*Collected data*
= = = =

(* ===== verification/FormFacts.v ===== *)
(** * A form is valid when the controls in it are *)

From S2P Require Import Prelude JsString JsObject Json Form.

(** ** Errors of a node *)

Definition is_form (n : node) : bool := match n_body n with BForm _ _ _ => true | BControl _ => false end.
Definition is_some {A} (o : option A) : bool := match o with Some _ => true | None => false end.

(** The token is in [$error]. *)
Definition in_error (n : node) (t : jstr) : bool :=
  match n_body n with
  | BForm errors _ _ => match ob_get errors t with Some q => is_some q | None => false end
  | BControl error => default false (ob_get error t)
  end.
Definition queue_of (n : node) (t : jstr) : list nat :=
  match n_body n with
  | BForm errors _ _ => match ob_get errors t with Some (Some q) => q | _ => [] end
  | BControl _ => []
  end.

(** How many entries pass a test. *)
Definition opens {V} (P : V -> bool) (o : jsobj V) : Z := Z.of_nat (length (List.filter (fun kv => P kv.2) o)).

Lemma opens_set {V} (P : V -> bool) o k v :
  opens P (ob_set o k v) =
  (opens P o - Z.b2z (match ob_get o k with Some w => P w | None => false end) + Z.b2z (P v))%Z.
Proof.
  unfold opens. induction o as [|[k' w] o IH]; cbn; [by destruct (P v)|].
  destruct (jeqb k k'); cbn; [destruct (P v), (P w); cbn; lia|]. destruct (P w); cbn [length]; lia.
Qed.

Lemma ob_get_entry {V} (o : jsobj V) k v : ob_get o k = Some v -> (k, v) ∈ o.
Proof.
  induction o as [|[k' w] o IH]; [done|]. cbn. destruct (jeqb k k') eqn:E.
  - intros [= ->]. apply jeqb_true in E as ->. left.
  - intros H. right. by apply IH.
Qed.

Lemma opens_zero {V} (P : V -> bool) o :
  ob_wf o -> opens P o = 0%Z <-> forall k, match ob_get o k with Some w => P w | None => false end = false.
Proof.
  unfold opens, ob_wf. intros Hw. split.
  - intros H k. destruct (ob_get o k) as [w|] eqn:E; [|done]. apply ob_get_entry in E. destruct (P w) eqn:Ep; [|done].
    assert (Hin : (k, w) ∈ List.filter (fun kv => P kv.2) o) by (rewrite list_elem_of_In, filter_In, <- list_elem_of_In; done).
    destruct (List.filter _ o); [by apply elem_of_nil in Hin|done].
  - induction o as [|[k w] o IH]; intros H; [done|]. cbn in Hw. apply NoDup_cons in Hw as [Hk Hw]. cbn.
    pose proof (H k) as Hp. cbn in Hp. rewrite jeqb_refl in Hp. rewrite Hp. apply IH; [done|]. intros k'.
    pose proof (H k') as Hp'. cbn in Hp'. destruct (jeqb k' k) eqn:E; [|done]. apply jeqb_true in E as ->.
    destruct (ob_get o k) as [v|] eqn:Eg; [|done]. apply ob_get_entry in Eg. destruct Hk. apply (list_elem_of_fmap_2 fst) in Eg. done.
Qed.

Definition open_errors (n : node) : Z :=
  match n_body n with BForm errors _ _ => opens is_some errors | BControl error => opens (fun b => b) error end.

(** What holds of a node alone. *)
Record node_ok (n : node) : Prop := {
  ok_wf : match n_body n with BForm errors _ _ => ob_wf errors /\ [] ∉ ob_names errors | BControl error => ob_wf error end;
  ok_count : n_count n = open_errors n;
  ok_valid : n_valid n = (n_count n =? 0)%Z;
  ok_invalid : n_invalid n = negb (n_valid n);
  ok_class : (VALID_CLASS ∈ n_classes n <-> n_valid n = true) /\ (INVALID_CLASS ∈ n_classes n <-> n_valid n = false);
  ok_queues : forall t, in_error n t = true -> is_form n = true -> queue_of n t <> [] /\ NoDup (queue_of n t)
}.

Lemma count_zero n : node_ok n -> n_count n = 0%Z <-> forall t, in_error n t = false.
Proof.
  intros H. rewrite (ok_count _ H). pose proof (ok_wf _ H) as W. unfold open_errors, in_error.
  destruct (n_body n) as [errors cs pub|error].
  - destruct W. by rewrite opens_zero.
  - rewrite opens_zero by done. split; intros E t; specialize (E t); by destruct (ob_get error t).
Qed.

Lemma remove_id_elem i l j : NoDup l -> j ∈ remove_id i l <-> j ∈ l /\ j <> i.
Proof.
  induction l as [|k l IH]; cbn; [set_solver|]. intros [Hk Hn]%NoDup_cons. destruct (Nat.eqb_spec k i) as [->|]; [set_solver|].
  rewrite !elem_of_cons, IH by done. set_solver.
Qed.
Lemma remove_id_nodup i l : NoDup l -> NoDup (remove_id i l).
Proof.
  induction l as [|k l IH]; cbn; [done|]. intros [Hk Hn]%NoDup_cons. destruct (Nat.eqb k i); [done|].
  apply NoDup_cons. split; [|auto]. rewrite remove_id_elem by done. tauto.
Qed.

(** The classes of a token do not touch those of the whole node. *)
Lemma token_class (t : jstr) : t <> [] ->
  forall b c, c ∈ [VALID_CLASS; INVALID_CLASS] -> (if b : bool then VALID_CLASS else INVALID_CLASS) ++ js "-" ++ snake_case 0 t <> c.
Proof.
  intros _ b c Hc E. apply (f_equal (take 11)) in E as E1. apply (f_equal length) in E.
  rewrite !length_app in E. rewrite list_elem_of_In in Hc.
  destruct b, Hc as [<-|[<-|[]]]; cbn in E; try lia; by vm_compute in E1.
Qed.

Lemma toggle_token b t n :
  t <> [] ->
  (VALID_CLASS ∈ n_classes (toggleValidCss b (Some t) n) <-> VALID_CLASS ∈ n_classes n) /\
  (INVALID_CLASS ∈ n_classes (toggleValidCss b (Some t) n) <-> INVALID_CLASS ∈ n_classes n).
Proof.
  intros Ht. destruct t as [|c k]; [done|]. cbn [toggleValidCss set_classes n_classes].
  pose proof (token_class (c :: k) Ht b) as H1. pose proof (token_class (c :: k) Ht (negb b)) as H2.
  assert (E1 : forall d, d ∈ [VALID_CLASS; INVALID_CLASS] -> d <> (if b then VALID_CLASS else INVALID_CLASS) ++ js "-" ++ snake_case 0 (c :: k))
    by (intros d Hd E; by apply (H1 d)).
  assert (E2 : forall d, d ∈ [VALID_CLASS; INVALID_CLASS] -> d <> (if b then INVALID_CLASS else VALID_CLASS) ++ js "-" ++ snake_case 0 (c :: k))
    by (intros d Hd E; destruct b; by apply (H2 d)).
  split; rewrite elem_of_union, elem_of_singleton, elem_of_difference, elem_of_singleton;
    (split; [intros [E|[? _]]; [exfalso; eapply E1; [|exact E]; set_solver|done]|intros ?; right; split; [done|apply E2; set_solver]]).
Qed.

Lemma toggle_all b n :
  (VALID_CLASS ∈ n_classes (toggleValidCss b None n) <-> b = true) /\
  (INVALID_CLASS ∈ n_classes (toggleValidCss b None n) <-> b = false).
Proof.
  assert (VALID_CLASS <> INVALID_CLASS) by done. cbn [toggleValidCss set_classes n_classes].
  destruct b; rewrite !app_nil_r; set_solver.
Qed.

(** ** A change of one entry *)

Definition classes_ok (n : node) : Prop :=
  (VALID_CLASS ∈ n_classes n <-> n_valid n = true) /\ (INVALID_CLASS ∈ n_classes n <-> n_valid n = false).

= = = =

*Goal of the exercise*
Starting with the line with "ok_valid : n_valid n = (n_count n =? 0)%Z;" above and going on through the line with "- destruct W. by rewrite opens_zero.", transcribe every line exactly, both ends included, and add nothing.

*Completed exercise*
  ok_valid : n_valid n = (n_count n =? 0)%Z;
  ok_invalid : n_invalid n = negb (n_valid n);
  ok_class : (VALID_CLASS ∈ n_classes n <-> n_valid n = true) /\ (INVALID_CLASS ∈ n_classes n <-> n_valid n = false);
  ok_queues : forall t, in_error n t = true -> is_form n = true -> queue_of n t <> [] /\ NoDup (queue_of n t)
}.

Lemma count_zero n : node_ok n -> n_count n = 0%Z <-> forall t, in_error n t = false.
Proof.
  intros H. rewrite (ok_count _ H). pose proof (ok_wf _ H) as W. unfold open_errors, in_error.
  destruct (n_body n) as [errors cs pub|error].
  - destruct W. by rewrite opens_zero.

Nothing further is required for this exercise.